Even the things we wish we could forget… there’s usually something in them that hasn’t fully settled yet.
For a long time, I thought letting go meant pushing things away or trying not to think about them.
But that never really worked.
If anything, the more I tried to ignore something, the more it seemed to find its way back—through a memory, a feeling, or even just a reaction I didn’t fully understand.
What I’ve started to notice is that it’s often not the event itself we’re holding onto… it’s how it made us feel.
Something didn’t land right.Something didn’t get expressed.Something in us didn’t feel seen, heard, or understood.
And that part… stays with us.
Sometimes it shows up as frustration. Other times it runs deeper—anxiety, sadness, even anger that doesn’t seem to fully go away.
And usually, there’s a trigger. Something in the present that quietly brings the past back up again.
For me, the shift didn’t come from trying to force myself to “let it go.”
It came from getting a little more honest about what was still there.
What was I actually feeling?What did I need back then that I didn’t receive?Was there something I never got to say?
Even just acknowledging those things—without rushing to fix them—started to create a bit of space.
And over time, that space turned into something softer.
Not necessarily forgetting.
But understanding.
Sometimes even seeing the situation differently.

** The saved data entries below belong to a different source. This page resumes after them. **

(** * CPUBench: the numeric core of [cpubench.c]

    A shallow embedding of the functions of [cpubench.c] and the properties
    of them that the specification states: [clc_log2], [clc_prime],
    [clc_pi] and the mode selection of [main].

    Machine integers are integers of [Z] with the wrap-around of their C
    type written out (LP64: [unsigned int] has 32 bits, [unsigned long] and
    [unsigned long long] have 64, [int] has 32).  The loops of [clc_prime]
    run on fuel and return [None] when the fuel is used up; GMP is an
    interface, with a model of its [mpf] layer to compute with. *)

From Stdlib Require Import Reals Lra Machin.
From Stdlib Require Import Decimal DecimalFacts DecimalPos DecimalN.
From Stdlib Require Import String Ascii DecimalString.
From Stdlib Require Import ZArith List Bool Lia Permutation Znumtheory.
Import ListNotations.
Local Open Scope Z_scope.

(** ** Machine integers *)

Module Machine.

Definition UINT_BITS : Z := 32.
Definition ULONG_MAX : Z := 2 ^ 64 - 1.
Definition INT_MAX : Z := 2 ^ 31 - 1.

(** [unsigned long] and [unsigned long long] arithmetic is modulo 2^64. *)
Definition wrap_ulong (z : Z) : Z := z mod 2 ^ 64.

(** [int] arithmetic: two's complement on 32 bits. *)
Definition wrap_int (z : Z) : Z := (z + 2 ^ 31) mod 2 ^ 32 - 2 ^ 31.

End Machine.
Import Machine.

(** The option monad of the loops that run on fuel. *)
Definition bind {A B : Type} (m : option A) (f : A -> option B) : option B :=
  match m with
  | Some a => f a
  | None => None
  end.

Notation "x <- m ;; k" := (bind m (fun x => k))
  (at level 61, m at next level, right associativity).
Notation "' p <- m ;; k" := (bind m (fun x => match x with p => k end))
  (at level 61, p pattern, m at next level, right associativity).

(** ** [clc_log2] *)

(** [__builtin_clz] on a 32-bit word: the number of zero bits above the
    highest bit that is set.  [clz_from n w] reads the bits [n-1 .. 0]. *)
Fixpoint clz_from (n : nat) (w : Z) : Z :=
  match n with
  | O => 0
  | S k => if Z.testbit w (Z.of_nat k) then 0 else 1 + clz_from k w
  end.

Definition builtin_clz (w : Z) : Z := clz_from (Z.to_nat UINT_BITS) w.

(** [return ((num <= 1) ? 0 : 32 - (__builtin_clz(num - 1)));] *)
Definition clc_log2 (num : Z) : Z :=
  if num <=? 1 then 0 else 32 - builtin_clz (num - 1).

(** ** [clc_prime] *)

(** The process-wide variables of [cpubench.c] that outlive a call, and
    the default precision that GMP keeps for [mpf_init]
    ([mpf_set_default_prec] writes it). *)
Record globals : Type := mkGlobals {
  g_i : Z;
  g_ti : Z;
  g_constant1 : Z;
  g_constant2 : Z;
  g_constant3 : Z;
  g_precision : Z;
  g_bits : Z;
  g_tpnums : Z;
  g_exponent : Z;
  g_oput : string;
  g_default_prec : Z
}.

(** [__GMPF_BITS_TO_PREC]: the number of limbs GMP keeps for a precision
    in bits (64-bit limbs). *)
Definition GMP_NUMB_BITS : Z := 64.
Definition gmpf_bits_to_prec (n : Z) : Z :=
  (Z.max 53 n + 2 * GMP_NUMB_BITS - 1) / GMP_NUMB_BITS.

(** The state of a fresh process: [tpnums = 0], everything else zeroed,
    GMP's default precision is the one of 53 bits. *)
Definition initial_globals : globals :=
  mkGlobals 0 0 0 0 0 0 0 0 0 EmptyString (gmpf_bits_to_prec 53).

Definition set_tpnums (v : Z) (g : globals) : globals :=
  mkGlobals (g_i g) (g_ti g) (g_constant1 g) (g_constant2 g) (g_constant3 g)
            (g_precision g) (g_bits g) v (g_exponent g) (g_oput g)
            (g_default_prec g).

(** The inner loop [for (y = 2; y < x; y++) if (x % y == 0) { pnum = 0; break; }]
    entered with [pnum]; its result is the value of [pnum] after it. *)
Fixpoint trial_loop (fuel : nat) (x y pnum : Z) : option Z :=
  match fuel with
  | O => None
  | S k =>
      if y <? x then
        if x mod y =? 0 then Some 0
        else trial_loop k x (wrap_ulong (y + 1)) pnum
      else Some pnum
  end.

(** One iteration of the outer loop, on the private [y] and [pnum]:
    [pnum = 1; for (y ...) ...; tpnums = tpnums + pnum;]. *)
Definition prime_body (fuel : nat) (x tp : Z) : option Z :=
  pnum <- trial_loop fuel x 2 1 ;;
  Some (wrap_int (tp + pnum)).

(** The outer loop [for (x = 2; x <= max; x++)], read sequentially. *)
Fixpoint prime_loop (fuel inner : nat) (x max tp : Z) : option Z :=
  match fuel with
  | O => None
  | S k =>
      if x <=? max then
        tp' <- prime_body inner x tp ;;
        prime_loop k inner (wrap_ulong (x + 1)) max tp'
      else Some tp
  end.

(** [clc_prime]: the loop adds to the global [tpnums] and the function
    returns it ([int]). *)
Definition clc_prime (fuel : nat) (max : Z) (g : globals) : option (Z * globals) :=
  tp <- prime_loop fuel fuel 2 max (g_tpnums g) ;;
  Some (tp, set_tpnums tp g).

(** *** The loop under [#pragma omp parallel for ... reduction (+:tpnums)]

    The iterations [x = 2 .. max] are handed out to the threads of the
    team: a schedule is the list of the threads' shares.  [x], [y] and
    [pnum] are private; every thread adds into a private copy of [tpnums]
    that starts at 0, and the copies are added to the original [tpnums]
    when all threads are done. *)
Definition iteration_space (max : Z) : list Z :=
  map Z.of_nat (seq 2 (Z.to_nat max - 1)).

(** The iterations the team is given.  Their number is fixed before the
    loop is entered, and the build takes it from [x < max + 1] with
    [max + 1] in [unsigned long long]: the iterations are [x = 2 .. max],
    except that for the largest [max] the sum wraps to 0 and the team is
    given no iteration at all ([clc_prime] then returns [tpnums] as it
    found it, with any number of threads). *)
Definition omp_iteration_space (max : Z) : list Z :=
  iteration_space (wrap_ulong (max + 1) - 1).

Definition schedule : Type := list (list Z).

Definition valid_schedule (max : Z) (s : schedule) : Prop :=
  Permutation (concat s) (omp_iteration_space max).

Fixpoint worker (fuel : nat) (share : list Z) (tp : Z) : option Z :=
  match share with
  | [] => Some tp
  | x :: rest => tp' <- prime_body fuel x tp ;; worker fuel rest tp'
  end.

Fixpoint reduce (fuel : nat) (s : schedule) (tp : Z) : option Z :=
  match s with
  | [] => Some tp
  | share :: others =>
      part <- worker fuel share 0 ;;
      reduce fuel others (wrap_int (tp + part))
  end.

Definition clc_prime_omp (fuel : nat) (s : schedule) (g : globals)
  : option (Z * globals) :=
  tp <- reduce fuel s (g_tpnums g) ;;
  Some (tp, set_tpnums tp g).

(** The static schedule of [n] threads: thread [t] gets a contiguous block. *)
Fixpoint blocks {A : Type} (size : nat) (n : nat) (l : list A) : list (list A) :=
  match n with
  | O => [l]
  | S k => firstn size l :: blocks size k (skipn size l)
  end.

Definition static_schedule (threads : nat) (max : Z) : schedule :=
  let l := omp_iteration_space max in
  blocks (Nat.div (length l + threads - 1) threads) (threads - 1) l.

(** *** What the specification says [count_primes] returns *)

(** [x] has no divisor [y] with [2 <= y < x]. *)
Definition no_divisor (x : Z) : bool :=
  forallb (fun y => negb (x mod y =? 0)) (iteration_space (x - 1)).

Definition count_spec (max : Z) : Z :=
  Z.of_nat (length (filter no_divisor (iteration_space max))).

(** What one candidate adds to [tpnums], and what a list of them adds. *)
Definition pnum_of (x : Z) : Z := if no_divisor x then 1 else 0.

Definition sum_pnum (l : list Z) : Z :=
  fold_right (fun x s => pnum_of x + s) 0 l.

(** The values of an [int]. *)
Definition is_int (z : Z) : Prop := - 2 ^ 31 <= z <= INT_MAX.

(** ** [double] on integers

    [bits] is a [double]; [precision = (dgts * bits) + 1] converts [dgts] to
    [double], multiplies and adds in [double] and converts the result to
    [unsigned long].  All values are non-negative integers: a [double] is
    its value, an operation rounds the exact result to 53 significant bits,
    ties to even. *)
Module Double.

Definition round (z : Z) : Z :=
  let e := Z.log2 z - 52 in
  if e <=? 0 then z
  else
    let q := z / 2 ^ e in
    let r := z mod 2 ^ e in
    let half := 2 ^ (e - 1) in
    let q' := if r <? half then q
              else if half <? r then q + 1
              else if Z.even q then q else q + 1 in
    q' * 2 ^ e.

Definition of_int (z : Z) : Z := round z.
Definition mul (a b : Z) : Z := round (a * b).
Definition add (a b : Z) : Z := round (a + b).

(** The conversion to [unsigned long] is undefined when the value does not
    fit. *)
Definition to_ulong (d : Z) : option Z :=
  if d <=? ULONG_MAX then Some d else None.

End Double.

Not to excuse anything—but to see it with a little more perspective, including toward myself.
Because I think we’re often hardest on ourselves about the past.

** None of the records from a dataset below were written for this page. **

Definition _split_area_and_get_new (win : option WindowRef) (area : AreaRef)
  (direction : string) (factor : float) : Py (option AreaRef) :=
  region_window <- next_window_region area ;;
  match region_window with
  | None => ret None
  | Some region_window =>
  (* Use the owning screen from the area itself *)
  w <- get_world ;;
  match id_data area w with
  | None => ret None
  | Some screen =>
  (* Only pass area+region to area_split *)
  let ov := {| ov_window := None; ov_screen := None;
               ov_area := Some area; ov_region := Some region_window |} in
  before <- list_screen_areas (Some screen) ;;
  orig_x <- getattr_area area_x area ;;
  orig_y <- getattr_area area_y area ;;
  ok <- (try_ (call host (ctx_dict ov) (screen_area_split direction (Some factor) None) ;;
               ret true)
         except_ ret false) ;;
  ok <- (if (ok : bool) then ret true else
         try_ (x <- getattr_area area_x area ;; wd <- getattr_area area_width area ;;
               iw <- not_None (int_mul wd factor) ;;
               let cx := (x + Z.max 1 iw)%Z in
               y <- getattr_area area_y area ;; h <- getattr_area area_height area ;;
               ih <- not_None (int_mul h factor) ;;
               let cy := (y + Z.max 1 ih)%Z in
               call host (ctx_dict ov) (screen_area_split direction None (Some (cx, cy))) ;;
               ret true)
         except_ ret false) ;;
  if negb ok then ret None else
  pick_new_area area direction before screen orig_x orig_y
  end end.

End SplitAreaAndGetNew.

Lemma max_area_inv key l s r s' :
  max_area key l s = (Return r, s') ->
  s' = s /\ (forall a, r = Some a -> In a l) /\ (r = None -> l = []).
Proof.
  unfold max_area; intros H.
  apply bind_Return_inv in H; destruct H as (keyed & s1 & H1 & H).
  apply (for_each_keyed _ (fun _ _ _ => True)) in H1.
  2:{ intros a s2 x s2' Hf. apply bind_Return_inv in Hf; destruct Hf as (k & s3 & Hk & Hf).
      apply getattr_area_inv in Hk; destruct Hk as [-> _].
      apply ret_inv in Hf; destruct Hf as [E ->]; inversion E; auto. }
  destruct H1 as (-> & Ek & _).
  apply ret_inv in H; destruct H as [E ->]; inversion E; subst r; clear E.
  split; [ reflexivity | ].
  destruct keyed as [|k ks]; simpl in Ek; subst l.
  - split; [ discriminate | reflexivity ].
  - split; [ | discriminate ].
    intros a E; inversion E; subst a. apply (max_by_key_In k ks).
Qed.

Lemma filter_m_reads {A} (test : A -> Py bool) (T : A -> Prop) l :
  (forall a s b s', test a s = (Return b, s') -> s' = s /\ (b = true -> T a)) ->
  forall s res s', filter_m test l s = (Return res, s') ->
    s' = s /\ (forall a, In a res -> In a l /\ T a).
Proof.
  intros Ht s res s' H.
  apply (filter_m_spec test (fun a _ => T a)) in H; [ tauto | exact Ht ].
Qed.

Lemma same_type_inv area a s b s' : same_type area a s = (Return b, s') -> s' = s.
Proof.
  unfold same_type; intros H.
  apply bind_Return_inv in H; destruct H as (t & s1 & H1 & H).
  apply getattr_area_inv in H1; destruct H1 as [-> _].
  apply bind_Return_inv in H; destruct H as (t0 & s2 & H2 & H).
  apply getattr_area_inv in H2; destruct H2 as [-> _].
  apply ret_inv in H; tauto.
Qed.

(** The test of a comprehension that filters on an attribute of [a]. *)
Lemma beyond_inv (key : Area -> Z) (orig : Z) a s b s' :
  (k <- getattr_area key a ;; ret (Z.gtb k orig)) s = (Return b, s') -> s' = s.
Proof.
  intros H. apply bind_Return_inv in H; destruct H as (k & s1 & H1 & H).
  apply getattr_area_inv in H1; destruct H1 as [-> _]. apply ret_inv in H; tauto.
Qed.

Lemma same_type_beyond_inv area (key : Area -> Z) (orig : Z) a s b s' :
  (b0 <- same_type area a ;;
   if (b0 : bool) then k <- getattr_area key a ;; ret (Z.gtb k orig) else ret false) s
  = (Return b, s') -> s' = s.
Proof.
  intros H. apply bind_Return_inv in H; destruct H as (b0 & s1 & H1 & H).
  apply same_type_inv in H1; subst s1.
  destruct b0; [ eapply beyond_inv; exact H | apply ret_inv in H; tauto ].
Qed.

(** The part of the function after the split: it only reads. *)
Lemma pick_new_area_inv area direction (before : list AreaRef) scr orig_x orig_y s a s' :
  pick_new_area area direction before scr orig_x orig_y s = (Return (Some a), s') ->
  s' = s
  /\ exists so, screens (world s) scr = Some so
                /\ In a (screen_areas so)
                /\ ((exists b, In b (screen_areas so) /\ ~ In b before) -> ~ In a before).
Proof.
  unfold pick_new_area.
  intros H.
  stepR H now s0 H0.
  apply list_screen_areas_inv in H0; destruct H0 as [-> (r & so & Er & Eso & ->)].
  inversion Er; subst r; clear Er.
  stepR H cands s0 H0.
  apply (filter_m_reads _ (fun a => ~ In a before)) in H0.
  2:{ intros x s1 b s1' Hx. destruct (py_in x before) eqn:Ein.
      - apply ret_inv in Hx; destruct Hx as [E ->]; inversion E; subst b.
        split; [ reflexivity | discriminate ].
      - apply same_type_inv in Hx; split; [ exact Hx | ].
        intros _ Hin; apply py_in_In in Hin; congruence. }
  destruct H0 as (-> & Hc).
  stepR H cands2 s0 H0.
  assert (Hc2 : s0 = s
                /\ (forall x, In x cands2 -> In x (screen_areas so) /\ ~ In x before)
                /\ (cands2 = [] -> forall b, In b (screen_areas so) -> In b before)).
  { destruct cands as [|c cs].
    - stepR H0 now' s1 H1.
      apply list_screen_areas_inv in H1; destruct H1 as [-> (r & so' & Er & Eso' & ->)].
      inversion Er; subst r; clear Er. rewrite Eso in Eso'; inversion Eso'; subst so'.
      apply ret_inv in H0; destruct H0 as [E ->]; inversion E; subst cands2; clear E.
      split; [ reflexivity | split ].
      + intros x Hx; apply filter_In in Hx; destruct Hx as [Hx Hn]; split; [ exact Hx | ].
        intros Hin; apply py_in_In in Hin; rewrite Hin in Hn; discriminate.
      + intros Hnil b Hb.
        destruct (py_in b before) eqn:Eb; [ apply py_in_In; exact Eb | ].
        assert (Hf : In b (filter (fun a0 => negb (py_in a0 before)) (screen_areas so)))
          by (apply filter_In; split; [ exact Hb | rewrite Eb; reflexivity ]).
        rewrite Hnil in Hf; destruct Hf.
    - apply ret_inv in H0; destruct H0 as [E ->]; inversion E; subst cands2; clear E.
      split; [ reflexivity | split; [ exact Hc | discriminate ] ]. }
  destruct Hc2 as (-> & Hnew & Hnone).
  assert (Hlisted : forall test (l res : list AreaRef) s1 s1',
             (forall x s2 b s2', test x s2 = (Return b, s2') -> s2' = s2) ->
             filter_m test l s1 = (Return res, s1') ->
             s1' = s1 /\ forall x, In x res -> In x l).
  { intros test l res s1 s1' Ht Hf.
    apply (filter_m_reads test (fun _ => True)) in Hf.
    - destruct Hf as [-> Hf]; split; [ reflexivity | intros x Hx; apply Hf; exact Hx ].
    - intros x s2 b s2' Hx; split; [ eapply Ht; exact Hx | auto ]. }
  destruct cands2 as [|c2 cs2].
  - assert (Hfall : s' = s /\ In a (screen_areas so)).
    { destruct (String.eqb direction VERTICAL).
      - stepR H now' s1 H1.
        apply list_screen_areas_inv in H1; destruct H1 as [-> (r & so' & Er & Eso' & ->)].
        inversion Er; subst r; clear Er. rewrite Eso in Eso'; inversion Eso'; subst so'.
        stepR H rights s1 H1.
        apply Hlisted in H1; [ | intros x s2 b s2' Hx; eapply same_type_beyond_inv; exact Hx ].
        destruct H1 as [-> Hr].
        apply max_area_inv in H; destruct H as (-> & Hin & _). auto.
      - stepR H now' s1 H1.
        apply list_screen_areas_inv in H1; destruct H1 as [-> (r & so' & Er & Eso' & ->)].
        inversion Er; subst r; clear Er. rewrite Eso in Eso'; inversion Eso'; subst so'.
        stepR H uppers s1 H1.
        apply Hlisted in H1; [ | intros x s2 b s2' Hx; eapply same_type_beyond_inv; exact Hx ].
        destruct H1 as [-> Hr].
        apply max_area_inv in H; destruct H as (-> & Hin & _). auto. }
    destruct Hfall as [-> Hin]; split; [ reflexivity | ].
    exists so; split; [ exact Eso | split; [ exact Hin | ] ].
    intros (b & Hb & Hnb); exfalso; apply Hnb; apply Hnone; auto.
  - assert (Hpick : s' = s /\ In a (c2 :: cs2)).
    { destruct (String.eqb direction VERTICAL).
      - stepR H pref s1 H1.
        apply Hlisted in H1; [ | intros x s2 b s2' Hx; eapply beyond_inv; exact Hx ].
        destruct H1 as [-> Hp].
        stepR H m s1 H1.
        apply max_area_inv in H1; destruct H1 as (-> & Hin & _).
        destruct m as [a'|]; [ | inversion H ].
        apply ret_inv in H; destruct H as [E ->]; inversion E; subst a'; clear E.
        split; [ reflexivity | ].
        specialize (Hin a eq_refl). destruct pref; auto.
      - stepR H pref s1 H1.
        apply Hlisted in H1; [ | intros x s2 b s2' Hx; eapply beyond_inv; exact Hx ].
        destruct H1 as [-> Hp].
        stepR H m s1 H1.
        apply max_area_inv in H1; destruct H1 as (-> & Hin & _).
        destruct m as [a'|]; [ | inversion H ].
        apply ret_inv in H; destruct H as [E ->]; inversion E; subst a'; clear E.
        split; [ reflexivity | ].
        specialize (Hin a eq_refl). destruct pref; auto. }
    destruct Hpick as [-> Hin]; split; [ reflexivity | ].
    destruct (Hnew a Hin) as [Hl Hn].
    exists so; split; [ exact Eso | split; [ exact Hl | intros _; exact Hn ] ].
Qed.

We look back with the awareness we have now and wonder why we didn’t do things differently.
But we were who we were in that moment.
And maybe part of letting go is allowing that to be true.
I don’t think the past needs to be fought or erased.
I think it just needs to be seen clearly… and then, when it’s ready, it starts to loosen on its own.
And at some point, you realize you’re not carrying it the same way anymore...and something in you finally begins to heal.